What happens to the equity if my parents or I decide to repay the loan by selling the house? Your parents can choose from three options. To repay the lender, they can sell their home and collect any leftover proceeds, choose to repay the lender directly from their personal accounts, or refinance the loan.
What happens to my mom and dad’s house if they move into a senior care facility? As soon as the last borrower moves out of his or her home permanently, the reverse mortgage becomes due and payable. If you move into a nursing home, sell your house, pass away, or move in with your children.
What happens if the loan balance becomes greater than the value of the home? As a non-recourse loan, the Home Equity Conversion Mortgage (HECM) is secured by only the home and the property. As HECM borrowers, your parents are responsible for paying mortgage insurance premiums to the Department of Housing and Urban Development (HUD). This insurance protects the borrower in that they will not be responsible for more than the value of their home when the loan becomes due and payable. Heirs wishing to retain the home after the loan becomes due may choose to pay the lesser of the (1) loan balance or, (2) 95% of the home’s appraised value, less any closing costs and real estate commissions.

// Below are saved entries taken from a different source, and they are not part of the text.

Lemma awaiting_swap k gs i txn inc wrote d b :
  awaiting k gs → gs !! i = Some (PFin txn inc wrote []) → at_index (txn_dependency (k_sched k)) txn = Some d →
  awaiting (with_deps k txn (MkTxDependency b [])) (<[i:=PFin txn inc wrote (dependents d)]> gs).
Proof.
  intros Hw Hi Hd. eapply awaiting_step; [done|done| |done|by eauto|by right].
  unfold listed. cbn. pose proof (at_index_nonneg _ _ _ Hd). apply at_index_lookup in Hd; [|done].
  destruct (join_insert dependents _ _ _ Hd) as (rest & E1 & E2). rewrite E1, E2. cbn.
  destruct (join_insert resume_of _ _ _ Hi) as (rest' & E3 & E4). rewrite E3, E4. cbn.
  by rewrite !app_assoc, (Permutation_app_comm rest).
Qed.

Lemma awaiting_effect k gs i g k' g' :
  awaiting k gs → owned k gs → gs !! i = Some g → effect k g k' g' → awaiting k' (<[i:=g']> gs).
Proof.
  intros Hw Ho Hi He.
  destruct He as [g s Hs| | | | | | | | | | | | | | | |target next|next| | | |];
    first
      [by eapply awaiting_resume|by eapply awaiting_append|by eapply awaiting_suspend|by apply awaiting_cond|by eapply awaiting_swap
      |by eapply awaiting_memory|by eapply awaiting_status'|by eapply awaiting_quiet; [done|done|done|done|done|done|right]|idtac].
  - eapply awaiting_quiet; [done|done|done|apply Hs..|by left].
  - by destruct next; (eapply awaiting_quiet; [done|done|done|done|done|done|right]).
Qed.
End awaiting.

What are the risks my parents would be taking in receiving a reverse mortgage? A reverse mortgage typically doesn’t affect regular Social Security or Medicare benefits. To find out if it impacts other federal or state assistance or medical programs, contact your reverse mortgage lender, tax attorney, or counseling agency. A reverse mortgage loan is secured by a mortgage on the home and failure to comply with loan terms could result in foreclosure. All risks should be identified and discussed with your own attorney and/or financial advisor.

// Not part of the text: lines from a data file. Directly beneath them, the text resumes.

(** ** The gate of the constructor *)

Lemma link_one txn l succ n :
  length succ = n → (∀ p, p ∈ l → 0 <= p < Z.of_nat n) →
  ∃ succ', foldM (λ succ p, append_at succ p txn) succ l = Returns succ' ∧ length succ' = n ∧
    ∀ p, 0 <= p → list_at succ' p = list_at succ p ++ replicate (Z.to_nat (count p l)) txn.
Proof.
  revert succ; induction l as [|q l IH]; intros succ Hn Hl; simpl.
  { exists succ. split; [done|]. split; [done|]. intros p Hp. by rewrite app_nil_r. }
  pose proof (Hl q ltac:(by left)) as Hq.
  destruct (at_index_in succ q ltac:(lia)) as [old Hold].
  assert (append_at succ q txn = Returns (<[Z.to_nat q := old ++ [txn]]> succ)) as ->
    by (unfold append_at; rewrite Hold; cbn; by rewrite set_index_in by lia).
  cbn.
  destruct (IH (<[Z.to_nat q := old ++ [txn]]> succ)) as (succ' & E & Hn' & Hs).
  { by rewrite length_insert. } { intros p Hp. apply Hl. by right. }
  exists succ'. split; [exact E|]. split; [done|]. intros p Hp. rewrite Hs by done.
  unfold list_at at 1. rewrite at_index_insert by lia. rewrite count_cons.
  pose proof (count_nonneg p l). destruct (decide (p = q)) as [->|Hne].
  - rewrite decide_True by done. unfold list_at. rewrite Hold. cbn.
    replace (Z.to_nat (1 + count q l)) with (S (Z.to_nat (count q l))) by lia.
    by rewrite <- app_assoc.
  - by rewrite decide_False.
Qed.

Lemma link_predecessors_spec preds txn ind succ n :
  length ind = n → length succ = n → 0 <= txn → txn + Z.of_nat (length preds) <= Z.of_nat n →
  (∀ l p, l ∈ preds → p ∈ l → 0 <= p < Z.of_nat n) →
  ∃ ind' succ', link_predecessors txn preds (ind, succ) = Returns (ind', succ') ∧
    length ind' = n ∧ length succ' = n ∧
    (∀ t, 0 <= t → counter ind' t =
       if decide (txn <= t < txn + Z.of_nat (length preds))
       then Z.of_nat (length (list_at preds (t - txn))) else counter ind t) ∧
    (∀ p t, 0 <= p → count t (list_at succ' p) =
       count t (list_at succ p) +
       if decide (txn <= t < txn + Z.of_nat (length preds)) then count p (list_at preds (t - txn)) else 0) ∧
    (∀ p t, 0 <= p → t ∈ list_at succ' p → t ∈ list_at succ p ∨ txn <= t < txn + Z.of_nat (length preds)).
Proof.
  revert txn ind succ; induction preds as [|l preds IH]; intros txn ind succ Hi Hs Htxn Hle Hl; simpl.
  { exists ind, succ. do 3 (split; [done|]). split; [|split].
    - intros t Ht. by rewrite decide_False by lia.
    - intros p t Hp. rewrite decide_False by lia. lia.
    - auto. }
  simpl in Hle. rewrite set_index_in by lia. cbn.
  destruct (link_one txn l succ n Hs) as (succ1 & E1 & Hs1 & Hsucc1).
  { intros p Hp. apply (Hl l); [by left|done]. }
  rewrite E1. cbn.
  destruct (IH (txn + 1) (<[Z.to_nat txn := Z.of_nat (length l)]> ind) succ1)
    as (ind' & succ' & E & L1 & L2 & Hind & Hcnt & Hin); [by rewrite length_insert|done|lia|lia| |].
  { intros l' p Hl' Hp. apply (Hl l'); [by right|done]. }
  assert (∀ t, txn < t → list_at (l :: preds) (t - txn) = list_at preds (t - (txn + 1))) as Hshift.
  { intros t Ht. unfold list_at, at_index.
    rewrite (proj2 (Z.leb_le _ _)), (proj2 (Z.leb_le 0 (t - (txn + 1)))) by lia.
    by replace (Z.to_nat (t - txn)) with (S (Z.to_nat (t - (txn + 1)))) by lia. }
  assert (list_at (l :: preds) (txn - txn) = l) as Hhead by (by rewrite Z.sub_diag).
  exists ind', succ'. split; [exact E|]. do 2 (split; [done|]). split; [|split].
  - intros t Ht. rewrite Hind by done. rewrite counter_insert by lia.
    destruct (decide (t = txn)) as [->|Hne].
    + rewrite Hhead. rewrite decide_False, decide_True by lia. done.
    + repeat case_decide; try lia; try done. by rewrite Hshift by lia.
  - intros p t Hp. rewrite Hcnt, Hsucc1, count_app by done.
    destruct (decide (t = txn)) as [->|Hne].
    + rewrite Hhead. rewrite decide_False, decide_True by lia.
      assert (∀ k, count txn (replicate k txn) = Z.of_nat k) as ->; [|pose proof (count_nonneg p l); lia].
      induction k as [|k IHk]; [done|]. simpl replicate. rewrite count_cons, decide_True by done. lia.
    + assert (count t (replicate (Z.to_nat (count p l)) txn) = 0) as ->.
      { pose proof (count_nonneg t (replicate (Z.to_nat (count p l)) txn)).
        destruct (decide (0 < count t (replicate (Z.to_nat (count p l)) txn))) as [Hpos%count_pos|]; [|lia].
        apply elem_of_replicate in Hpos as [-> _]. done. }
      repeat case_decide; try lia. rewrite Hshift by lia. lia.
  - intros p t Hp [Ht|Ht]%Hin; [|right; lia| done].
    rewrite Hsucc1 in Ht by done. apply elem_of_app in Ht as [Ht|[-> _]%elem_of_replicate]; [by left|right; lia].
Qed.

(** The constructor builds a gate that agrees with the declared
    predecessors: every edge of the policy, with its multiplicity, and no
    other; nothing is deferred, completed or ready. *)
Theorem new_gate_agrees preds blockSize (p : KernelPolicy) :
  Dispatch p = DispatchReadyQueue → Predecessors p = Some preds →
  validateGate p (Z.of_nat blockSize) = None →
  ∃ g ind, new_gate blockSize p = Returns g ∧ gate_inv preds g ind ∧ ready g = [] ∧
    ∀ t, flag (deferred g) t = false ∧ flag (completed g) t = false.
Proof.
  intros Hd Hp Hv.
  assert (length preds = blockSize) as Hn.
  { unfold validateGate in Hv. rewrite bool_decide_eq_true_2, Hp in Hv by done. cbn in Hv.
    destruct (_ =? _) eqn:E; [bool_lia|done]. }
  assert (∀ l q, l ∈ preds → q ∈ l → 0 <= q < Z.of_nat blockSize) as Hrange.
  { intros l q Hl Hq. apply list_elem_of_lookup in Hl as [i Hi].
    destruct (validateGate_lower p (Z.of_nat blockSize) (Z.of_nat i) q Hd Hv); [|lia].
    unfold gate_waits. rewrite Hp. exists l. split; [|done].
    rewrite at_index_lookup by lia. by rewrite Nat2Z.id. }
  destruct (link_predecessors_spec preds 0 (replicate blockSize 0) (replicate blockSize []) blockSize)
    as (ind & succ & E & L1 & L2 & Hind & Hcnt & Hin); rewrite ?length_replicate; try done; try lia.
  assert (∀ t, flag (replicate blockSize false) t = false) as Hflag.
  { intros t. unfold flag, at_index. destruct (0 <=? t); [|done].
    destruct (replicate blockSize false !! Z.to_nat t) eqn:F; [|done].
    by apply lookup_replicate in F as [-> _]. }
  assert (∀ q, list_at (replicate blockSize []) q = []) as Hnil.
  { intros q. unfold list_at, at_index. destruct (0 <=? q); [|done].
    destruct (replicate blockSize [] !! Z.to_nat q) eqn:F; [|done].
    by apply lookup_replicate in F as [-> _]. }
  unfold new_gate, is_ready_queue. rewrite bool_decide_eq_true_2, Hp by done. rewrite E. cbn.
  eexists _, ind. split; [done|]. split; [split; cbn|].
  - done.
  - rewrite !length_replicate. repeat split; congruence.
  - intros q Hq t Ht. apply Hin in Ht as [Ht|Ht]; [|lia|lia].
    rewrite Hnil in Ht. by apply elem_of_nil in Ht.
  - intros q t Hq Ht. rewrite Hcnt, Hnil, decide_True by lia. by rewrite Z.sub_0_r.
  - intros t Ht. rewrite Hind, decide_True by lia. rewrite Z.sub_0_r. f_equal. f_equal.
    symmetry. induction (list_at preds t) as [|q l IH]; [done|].
    by rewrite filter_cons_True, IH.
  - intros t _. by rewrite Hflag.
  - split; [done|]. intros t. cbn. by rewrite !Hflag.
Qed.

Are there restrictions on how my parents spend their money? Your parents can spend their money any way they choose. Borrowers have often used their reverse mortgage to pay off other debts, make home improvements, go on vacations, replace an aging vehicle, or eliminate an existing mortgage payment (the existing mortgage debt is refinanced into the reverse mortgage loan and your parents must continue paying their property taxes current, applicable HOA fees, and keep the home in good repair).
Is there any information that provides what all of the fees will be? The lender is required to provide your parents with the Total Annual Loan Cost, or “TALC” disclosure, which is required by the Federal Reserve Board. The TALC displays the total transaction costs over the projected life of the loan, which will allow your parents to see all costs related to the reverse mortgage.